Records to process |

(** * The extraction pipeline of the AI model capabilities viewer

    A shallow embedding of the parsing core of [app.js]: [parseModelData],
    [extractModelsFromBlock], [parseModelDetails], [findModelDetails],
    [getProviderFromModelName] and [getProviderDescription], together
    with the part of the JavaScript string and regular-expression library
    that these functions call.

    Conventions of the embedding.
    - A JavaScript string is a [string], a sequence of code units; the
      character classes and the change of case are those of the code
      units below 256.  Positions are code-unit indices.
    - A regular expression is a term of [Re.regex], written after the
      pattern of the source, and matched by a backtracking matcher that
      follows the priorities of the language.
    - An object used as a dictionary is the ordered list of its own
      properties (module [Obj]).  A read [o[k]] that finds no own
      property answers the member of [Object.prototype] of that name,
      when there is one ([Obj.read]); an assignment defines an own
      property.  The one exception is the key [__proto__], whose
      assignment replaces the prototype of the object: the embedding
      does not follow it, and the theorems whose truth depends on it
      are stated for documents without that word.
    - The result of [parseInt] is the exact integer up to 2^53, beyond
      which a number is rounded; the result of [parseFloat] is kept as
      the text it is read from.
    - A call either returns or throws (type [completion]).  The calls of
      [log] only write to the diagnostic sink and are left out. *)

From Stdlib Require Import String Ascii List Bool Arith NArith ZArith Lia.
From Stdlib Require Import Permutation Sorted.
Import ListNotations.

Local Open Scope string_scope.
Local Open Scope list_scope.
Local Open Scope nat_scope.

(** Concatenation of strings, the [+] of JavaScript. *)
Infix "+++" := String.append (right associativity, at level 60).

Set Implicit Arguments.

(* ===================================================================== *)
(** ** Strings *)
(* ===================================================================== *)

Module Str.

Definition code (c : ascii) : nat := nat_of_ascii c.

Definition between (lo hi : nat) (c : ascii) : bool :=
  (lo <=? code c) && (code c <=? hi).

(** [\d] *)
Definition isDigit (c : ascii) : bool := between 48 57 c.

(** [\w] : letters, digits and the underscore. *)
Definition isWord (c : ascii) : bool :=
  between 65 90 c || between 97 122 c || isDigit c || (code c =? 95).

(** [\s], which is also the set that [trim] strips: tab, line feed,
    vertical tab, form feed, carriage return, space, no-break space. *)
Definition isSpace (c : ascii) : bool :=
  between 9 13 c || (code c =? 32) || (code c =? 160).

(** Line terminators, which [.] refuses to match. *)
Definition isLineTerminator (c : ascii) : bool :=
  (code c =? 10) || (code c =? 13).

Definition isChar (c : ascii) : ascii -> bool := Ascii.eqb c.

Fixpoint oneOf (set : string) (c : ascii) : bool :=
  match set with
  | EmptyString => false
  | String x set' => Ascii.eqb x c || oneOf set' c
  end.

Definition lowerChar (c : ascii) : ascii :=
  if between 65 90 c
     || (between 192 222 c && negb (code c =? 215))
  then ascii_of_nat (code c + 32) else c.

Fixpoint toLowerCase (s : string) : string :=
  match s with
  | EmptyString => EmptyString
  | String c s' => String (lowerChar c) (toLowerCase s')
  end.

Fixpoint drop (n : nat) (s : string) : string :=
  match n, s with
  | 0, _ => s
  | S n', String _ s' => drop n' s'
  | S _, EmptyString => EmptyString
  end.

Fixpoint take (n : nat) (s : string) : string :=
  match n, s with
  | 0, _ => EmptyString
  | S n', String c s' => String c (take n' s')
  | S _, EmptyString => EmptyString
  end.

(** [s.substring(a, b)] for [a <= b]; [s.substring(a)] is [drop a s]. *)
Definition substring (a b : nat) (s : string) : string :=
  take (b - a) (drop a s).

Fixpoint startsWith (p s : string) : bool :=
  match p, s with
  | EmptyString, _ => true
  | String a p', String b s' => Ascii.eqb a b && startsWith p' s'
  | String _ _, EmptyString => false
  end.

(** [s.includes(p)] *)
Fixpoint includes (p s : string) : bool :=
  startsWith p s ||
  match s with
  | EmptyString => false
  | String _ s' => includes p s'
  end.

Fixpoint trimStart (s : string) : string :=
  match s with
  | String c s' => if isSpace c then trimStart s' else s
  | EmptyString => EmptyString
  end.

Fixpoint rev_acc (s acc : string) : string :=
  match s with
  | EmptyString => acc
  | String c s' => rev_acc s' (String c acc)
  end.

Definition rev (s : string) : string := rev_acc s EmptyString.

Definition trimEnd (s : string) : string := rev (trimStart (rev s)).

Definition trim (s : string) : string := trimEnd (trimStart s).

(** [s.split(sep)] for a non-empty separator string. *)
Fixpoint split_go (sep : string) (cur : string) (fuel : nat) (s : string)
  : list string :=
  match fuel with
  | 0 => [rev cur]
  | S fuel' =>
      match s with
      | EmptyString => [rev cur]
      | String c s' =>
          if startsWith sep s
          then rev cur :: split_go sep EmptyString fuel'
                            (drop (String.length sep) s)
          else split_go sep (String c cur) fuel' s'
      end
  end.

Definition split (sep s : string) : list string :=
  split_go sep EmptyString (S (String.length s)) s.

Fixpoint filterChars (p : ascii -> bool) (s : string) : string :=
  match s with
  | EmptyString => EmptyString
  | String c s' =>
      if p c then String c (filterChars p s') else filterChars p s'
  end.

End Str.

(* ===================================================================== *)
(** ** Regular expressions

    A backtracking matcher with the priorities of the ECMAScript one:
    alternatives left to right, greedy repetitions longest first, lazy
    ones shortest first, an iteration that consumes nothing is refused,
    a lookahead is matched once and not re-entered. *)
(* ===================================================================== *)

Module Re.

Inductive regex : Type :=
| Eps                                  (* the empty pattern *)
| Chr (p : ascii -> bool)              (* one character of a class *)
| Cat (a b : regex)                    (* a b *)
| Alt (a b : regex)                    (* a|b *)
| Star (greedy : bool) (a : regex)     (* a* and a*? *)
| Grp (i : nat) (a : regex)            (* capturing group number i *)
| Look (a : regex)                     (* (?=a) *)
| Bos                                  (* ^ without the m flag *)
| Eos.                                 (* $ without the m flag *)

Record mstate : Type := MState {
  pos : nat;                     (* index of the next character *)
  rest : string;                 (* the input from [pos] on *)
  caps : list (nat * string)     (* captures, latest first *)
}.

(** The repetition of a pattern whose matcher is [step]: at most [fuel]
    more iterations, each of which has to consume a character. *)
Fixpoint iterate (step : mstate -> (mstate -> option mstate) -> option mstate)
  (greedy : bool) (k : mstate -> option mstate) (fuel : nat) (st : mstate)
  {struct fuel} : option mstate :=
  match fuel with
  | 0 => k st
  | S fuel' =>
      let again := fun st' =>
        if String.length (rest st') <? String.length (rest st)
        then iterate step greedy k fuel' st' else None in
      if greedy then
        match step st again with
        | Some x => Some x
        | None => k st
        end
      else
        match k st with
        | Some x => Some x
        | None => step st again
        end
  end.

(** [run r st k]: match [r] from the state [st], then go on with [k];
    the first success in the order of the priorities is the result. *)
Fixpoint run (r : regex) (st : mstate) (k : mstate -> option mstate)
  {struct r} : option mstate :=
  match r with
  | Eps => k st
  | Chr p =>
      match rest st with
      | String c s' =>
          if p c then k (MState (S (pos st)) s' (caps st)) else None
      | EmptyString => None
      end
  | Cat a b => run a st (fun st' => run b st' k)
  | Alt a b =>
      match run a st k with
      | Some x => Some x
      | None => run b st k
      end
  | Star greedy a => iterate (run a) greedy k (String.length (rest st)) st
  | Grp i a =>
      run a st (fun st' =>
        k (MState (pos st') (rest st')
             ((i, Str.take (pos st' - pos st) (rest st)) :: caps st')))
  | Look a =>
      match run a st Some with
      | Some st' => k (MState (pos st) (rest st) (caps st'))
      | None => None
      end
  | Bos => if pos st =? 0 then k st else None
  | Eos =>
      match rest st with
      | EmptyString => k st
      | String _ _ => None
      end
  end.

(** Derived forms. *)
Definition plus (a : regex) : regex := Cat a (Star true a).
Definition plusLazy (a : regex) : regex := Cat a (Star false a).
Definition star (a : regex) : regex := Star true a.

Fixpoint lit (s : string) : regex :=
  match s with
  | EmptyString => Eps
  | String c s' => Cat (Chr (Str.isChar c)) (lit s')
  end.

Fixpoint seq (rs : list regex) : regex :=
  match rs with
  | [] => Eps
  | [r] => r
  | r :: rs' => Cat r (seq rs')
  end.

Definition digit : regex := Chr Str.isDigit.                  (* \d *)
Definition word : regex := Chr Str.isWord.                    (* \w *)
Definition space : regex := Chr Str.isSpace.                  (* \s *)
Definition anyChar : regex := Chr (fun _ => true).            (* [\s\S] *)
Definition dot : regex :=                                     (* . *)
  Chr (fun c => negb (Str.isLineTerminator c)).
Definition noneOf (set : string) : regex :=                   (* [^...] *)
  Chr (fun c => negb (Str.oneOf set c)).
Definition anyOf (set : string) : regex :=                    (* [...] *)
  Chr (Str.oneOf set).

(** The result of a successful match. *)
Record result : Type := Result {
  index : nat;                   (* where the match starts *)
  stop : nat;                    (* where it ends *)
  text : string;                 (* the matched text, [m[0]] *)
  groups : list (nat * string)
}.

Activity | Set down, from the entries above, exactly the lines from the one with "Definition plusLazy (a" up to and including the one with "Chr (Str.oneOf set).", and no other lines.

Answer to this problem |
Definition plusLazy (a : regex) : regex := Cat a (Star false a).
Definition star (a : regex) : regex := Star true a.

Fixpoint lit (s : string) : regex :=
  match s with
  | EmptyString => Eps
  | String c s' => Cat (Chr (Str.isChar c)) (lit s')
  end.

Fixpoint seq (rs : list regex) : regex :=
  match rs with
  | [] => Eps
  | [r] => r
  | r :: rs' => Cat r (seq rs')
  end.

Definition digit : regex := Chr Str.isDigit.                  (* \d *)
Definition word : regex := Chr Str.isWord.                    (* \w *)
Definition space : regex := Chr Str.isSpace.                  (* \s *)
Definition anyChar : regex := Chr (fun _ => true).            (* [\s\S] *)
Definition dot : regex :=                                     (* . *)
  Chr (fun c => negb (Str.isLineTerminator c)).
Definition noneOf (set : string) : regex :=                   (* [^...] *)
  Chr (fun c => negb (Str.oneOf set c)).
Definition anyOf (set : string) : regex :=                    (* [...] *)
  Chr (Str.oneOf set).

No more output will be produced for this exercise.